## WORK REQUIRED
Write out the entries below exactly, from the first line to the one with "WithAudience (s : string)", both ends included.

Dataset entries:
(** * The administrative client of the CA: ca/adminClient.go

    A shallow embedding of [AdminClient]: token minting
    ([generateAdminToken]), the retry controller ([retryOnError]), the ten
    request operations with their [retry:] block, and the two aggregators
    ([GetAdmins], [GetProvisioners]).

    Effects are explicit.  A [State] holds the entropy tape read by
    [randutil.Hex], the clock read by [time.Now], the remote server, the
    transport currently installed in [c.client], and a log of the
    observable events (round trips, closed bodies, transport swaps, calls
    of the retry predicate).  Go's [(value, error)] results are an
    [outcome]; a nil dereference is [Panic]; the [goto retry] loop and the
    [for] loops of the aggregators recurse on a fuel argument. *)

From Stdlib Require Import String Ascii List ZArith Lia Bool DecimalString.
Import ListNotations.
Open Scope string_scope.

Set Implicit Arguments.

(** ** URLs, errors, tokens *)

(** [url.URL], restricted to the fields the client reads or writes.  The
    encoded query ([url.Values.Encode]) is kept as its list of key/value
    pairs, in the order of the encoding. *)
Record URL : Type := mkURL {
  Scheme : string;
  Host : string;
  Path : string;
  RawQuery : list (string * string)
}.

(** [&url.URL{Path: p, RawQuery: q}] *)
Definition url_ref (p : string) (q : list (string * string)) : URL :=
  {| Scheme := ""; Host := ""; Path := p; RawQuery := q |}.

(** Go [error] values: [errors.New], [errors.Wrapf] (format and its URL
    arguments kept apart), [errs.Wrap], and errors that come out of a
    library or the operating system. *)
Inductive Error : Type :=
| errors_New (msg : string)
| errors_Wrapf (cause : Error) (format : string) (args : list URL)
| errs_Wrap (status : Z) (cause : Error) (msg : string)
| external_error (origin : string).

(** The claims set by the [token.Options] used in [generateAdminToken]. *)
Record Claims : Type := mkClaims {
  jti : string;
  kid : string;
  iss : string;
  sub : string;
  aud : list string;
  nbf : Z;
  exp : Z;
  x5c : list string
}.

Inductive token_Options : Type :=
| WithJWTID (s : string)
| WithKid (s : string)
| WithIssuer (s : string)
| WithAudience (s : string)
| WithValidity (notBefore expiration : Z)
| WithX5CCerts (certs : list string).

(** [adminAPI.GetAdminsResponse] and [adminAPI.GetProvisionersResponse]. *)
Record GetAdminsResponse (A : Type) : Type := {
  Admins : list A;
  NextCursor : string
}.

Record GetProvisionersResponse (P : Type) : Type := {
  Provisioners : list P;
  ProvisionersNextCursor : string
}.

(** ** What the client depends on

    Types and functions the file imports: the resource records of
    [linkedca], [clientOptions] with [apply] and [getTransport] (ca/client.go),
    [path.Join], [url.ResolveReference], [http.NewRequest], the validation
    done by the token options, signing, and the JSON codecs.  They are
    parameters of the development. *)
Class Deps : Type := {
  Admin : Type;
  Provisioner : Type;
  ProvisionerInterface : Type;
  CreateAdminRequest : Type;
  UpdateAdminRequest : Type;
  ClientOption : Type;
  clientOptions : Type;
  RoundTripper : Type;
  PrivateKey : Type;
  (** [token.DefaultValidity], a [time.Duration] *)
  DefaultValidity : Z;
  path_Join : list string -> string;
  ResolveReference : URL -> URL -> URL;
  http_NewRequest_error : string -> URL -> option Error;
  clientOptions_apply : list ClientOption -> Error + clientOptions;
  clientOptions_getTransport : clientOptions -> URL -> Error + RoundTripper;
  token_Options_error : token_Options -> option Error;
  SignedString_error : string -> PrivateKey -> option Error;
  json_Marshal_CreateAdminRequest : CreateAdminRequest -> Error + string;
  json_Marshal_UpdateAdminRequest : UpdateAdminRequest -> Error + string;
  protojson_Marshal : Provisioner -> Error + string;
  protojson_Unmarshal_Admin : string -> Error + Admin;
  protojson_Unmarshal_Provisioner : string -> Error + Provisioner;
  json_Decode_GetAdminsResponse : string -> Error + GetAdminsResponse Admin;
  json_Decode_GetProvisionersResponse :
    string -> Error + GetProvisionersResponse ProvisionerInterface;
  json_Decode_admin_Error : string -> Error + string
}.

## RESPONSE TO THIS TASK
(** * The administrative client of the CA: ca/adminClient.go

    A shallow embedding of [AdminClient]: token minting
    ([generateAdminToken]), the retry controller ([retryOnError]), the ten
    request operations with their [retry:] block, and the two aggregators
    ([GetAdmins], [GetProvisioners]).

    Effects are explicit.  A [State] holds the entropy tape read by
    [randutil.Hex], the clock read by [time.Now], the remote server, the
    transport currently installed in [c.client], and a log of the
    observable events (round trips, closed bodies, transport swaps, calls
    of the retry predicate).  Go's [(value, error)] results are an
    [outcome]; a nil dereference is [Panic]; the [goto retry] loop and the
    [for] loops of the aggregators recurse on a fuel argument. *)

From Stdlib Require Import String Ascii List ZArith Lia Bool DecimalString.
Import ListNotations.
Open Scope string_scope.

Set Implicit Arguments.

(** ** URLs, errors, tokens *)

(** [url.URL], restricted to the fields the client reads or writes.  The
    encoded query ([url.Values.Encode]) is kept as its list of key/value
    pairs, in the order of the encoding. *)
Record URL : Type := mkURL {
  Scheme : string;
  Host : string;
  Path : string;
  RawQuery : list (string * string)
}.

(** [&url.URL{Path: p, RawQuery: q}] *)
Definition url_ref (p : string) (q : list (string * string)) : URL :=
  {| Scheme := ""; Host := ""; Path := p; RawQuery := q |}.

(** Go [error] values: [errors.New], [errors.Wrapf] (format and its URL
    arguments kept apart), [errs.Wrap], and errors that come out of a
    library or the operating system. *)
Inductive Error : Type :=
| errors_New (msg : string)
| errors_Wrapf (cause : Error) (format : string) (args : list URL)
| errs_Wrap (status : Z) (cause : Error) (msg : string)
| external_error (origin : string).

(** The claims set by the [token.Options] used in [generateAdminToken]. *)
Record Claims : Type := mkClaims {
  jti : string;
  kid : string;
  iss : string;
  sub : string;
  aud : list string;
  nbf : Z;
  exp : Z;
  x5c : list string
}.

Inductive token_Options : Type :=
| WithJWTID (s : string)
| WithKid (s : string)
| WithIssuer (s : string)
| WithAudience (s : string)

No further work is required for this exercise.